Ku rasa hari ini akan berjalan baik, karena ini adalah awal musim semi, musim dimana bunga-bunga bermekaran dengan harum semerbak yang menyelimuti hidung setiap penikmatnya. Aku begitu mencintai musim semi. Tak ada lagi hawa dingin yang menusuk sampai ke tulang, tak ada lagi angin dan badai yang berhembus memporak-porandakan pepohonan dan atap-atap rumah dan pertokoan. Karena tak mungkin angin dan badai itu dapat meruntuhkan gedung-gedung bertingkat yang dibuat dengan fondasi yang begitu kokoh di kota ini. Yang aku sesalkan hanya tak ada lagi snowflake yang berjatuhan. Ini mungkin terdengar aneh, aku benci udara dingin namun aku begitu menyukai butiran snowflake yang jatuh ke tanganku dengan bentuknya yang bulat polos.
Aku menyiapkan kebutuhan kuliah dan bekerja. Tentu saja aku bekerja, hidup berjauhan dengan orang tua tak semudah yang dibayangkan. Pekerjaanku tak begitu rumit, hanya memberikan sebagian hasil imajinasiku kepada editor di salah satu perusahaan yang memproduksi majalah ternama. Ya, aku adalah pengarang cerita pendek pada majalah tersebut, dan aku bersyukur mereka selalu puas dengan hasil karyaku.
2 tahun lalu saat kuliah menjelang akhir semester 1, aku mendapati kabar bahwa salah satu dari tiga kedai kopi milik ayah hangus terbakar akibat konsleting listrik yang tak terduga. Aku amat syok saat itu mengingat ayah hanya seorang diri mengurus tragedi itu sekaligus mengurus adikku yang masih duduk di bangku SMP. Ibuku meninggal saat melahirkan adikku, pendarahan yang begitu parah hanya mampu menyelamatkan satu nyawa. Ibu atau Kiara, adikku. Dan ibu memohon kepada ayah agar memilih adikku. Sejak kebakaran kedai kopi ayah aku mulai bekerja disini dan bertekad untuk tidak terlalu mengharapkan uang kiriman ayah walaupun aku tahu ayah masih dapat mencukupi kebutuhanku, bahkan aku pernah menolak mentah-mentah uang kiriman ayah, tetapi begitulah ayahku, dengan keras kepalanya iya berhasil mendesakku untuk tetap menerima uang pemberiannya. Kami sempat bernegosiasi, aku hanya mengizinkan ayah mengirimkan uang untuk keperluan kuliahku atau tidak sama sekali. Karena uang hasil kerjaku begitu cukup untukku makan dan menyewa tempat tinggal bersama teman-temanku.
"Kim!" Suara itu membuyarkan lamunanku.
"Kimberly! Cepatlah turun!" Arghh setiap pagi aku selalu mendapat teriakan itu.
"Kimberly Jeffrey Athena!" Oh tidak, dia sudah menyebut nama lengkapku. Dan sebentar lagi ia akan...
BRAKK!
"Oh God, kenapa kau lama sekali? Huh? Semua hampir mati kelaparan karena menunggumu! Kau bukan seorang putri kerajaan! Bisakah kau percepat sedikit gerakanmu?!" Dia adalah Judy, sahabatku yang tinggal satu atap denganku semenjak kami berkenalan di universitas tempat kami berkuliah.
"Morning, mom!" Jawabku sambil memberikan senyum manis yang kuharap dapat meruntuhkan kemarahannya.

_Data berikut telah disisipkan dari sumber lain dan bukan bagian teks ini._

Definition demo_os : OS := {|
  os_is_nt := true;
  os_kind := λ p, if bool_decide (p = tf2_ico) then Some KFile
                  else if bool_decide (p = csgo_ico) then Some KDir
                  else if bool_decide (p = desktop) then Some KDir
                  else None;
  os_scandir := λ _, demo_entries;
  os_listable := λ _, true;
  os_get := λ _, HttpResponse 200 [];
  os_writable := λ _, true;
  os_input := Some "y"
|}.

Definition locked_entry : dir_entry := DirEntry "locked.url" true (ReadFail OSError).

(** ** Witnesses *)

Lemma classify_fields_witness :
  classify (os := demo_os) (universal_newlines (steam_shortcut "570" dota_ico)) =
  VMissing (MkIcon "570" dota_ico "dota.ico").
Proof.
  rewrite (classify_fields (os := demo_os) _ ⟪"570"⟫ ⟪dota_ico⟫ ⟪"dota.ico"⟫);
    [reflexivity | vm_compute; reflexivity ..].
Defined.

Lemma classify_steam_shortcut_witness :
  classify (os := demo_os)
    (universal_newlines (crlf_encode (steam_text ⟪"570"⟫ (⟪"C:\Steam\games"⟫ ++ BSL :: ⟪"dota.ico"⟫)))) =
  VMissing (MkIcon "570" dota_ico "dota.ico").
Proof.
  rewrite (classify_steam_shortcut (os := demo_os));
    [reflexivity
    | apply digits_compute; reflexivity
    | apply not_elem_of_compute; vm_compute; reflexivity ..].
Defined.

Lemma scan_one_line_per_shortcut_witness :
  ∃ st' lines, mfor demo_entries (scan_entry (os := demo_os)) init_state = (Normal (), st') ∧
         out st' = out init_state ++ lines ∧
         map event_file lines = map (λ e, Some (de_name e)) (filter is_shortcut_file demo_entries).
Proof. apply (scan_one_line_per_shortcut (os := demo_os)). apply all_readable; reflexivity. Defined.

Lemma scan_key_order_witness :
  ∃ st', mfor demo_entries (scan_entry (os := demo_os)) init_state = (Normal (), st') ∧
         dict_keys (icons st') =
           first_occurrences [] (steamid <$> omap (queued (os := demo_os)) demo_entries).
Proof. apply (scan_key_order (os := demo_os)); [apply all_readable; reflexivity | reflexivity]. Defined.

Lemma scan_records_ok_witness :
  Forall record_ok (icons (mfor demo_entries (scan_entry (os := demo_os)) init_state).2).
Proof.
  apply (scan_records_ok (os := demo_os) demo_entries init_state
           (mfor demo_entries (scan_entry (os := demo_os)) init_state).1); [constructor|].
  apply surjective_pairing.
Defined.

"Tidak, jangan bersikap sok manis karena kali ini yang kau hadapi adalah singa yang sedang kelaparan. Cepatlah turun atau aku akan menggerogoti jarimu satu persatu dan kemudian melahapmu dalam hitungan menit!" Makinya lagi. Itulah tradisi kami, sarapan bersama adalah sebuah kewajiban.
"Baiklah, mom. Tunggu aku 5 menit lagi dan aku akan siap untuk sarapan bersama para singa yang siap menerkamku kapanpun mereka mau." Celotehku sambil terkekeh.
Judy mendengus sebal kemudian berlalu, tapi ia kembali lagi dengan wajah yang semakin membuatku tertawa. "Berhentilah tertawa! Dan jangan panggil aku MOM!" Tegasnya. Tawaku meledak dibarengi dengan kepergiannya. Aku sungguh bersyukur memiliki sahabat yang begitu perhatian seperti Juddy. Sikapnya mengingatkanku pada Ibu, aku begitu merindukannya.
YOU ARE READING
Tracker (everything becomes possible)
Random"Kimberly Jeffrey Athena adalah nama lengkap dari gadis pemilik mata biru itu. Kim biasa orang-orang memanggilnya." Jelas Steve "Ia seorang penulis pada salah satu majalah yang beredar di kota ini. Ia juga masih mengenyam pendidikan yang bergelut pa...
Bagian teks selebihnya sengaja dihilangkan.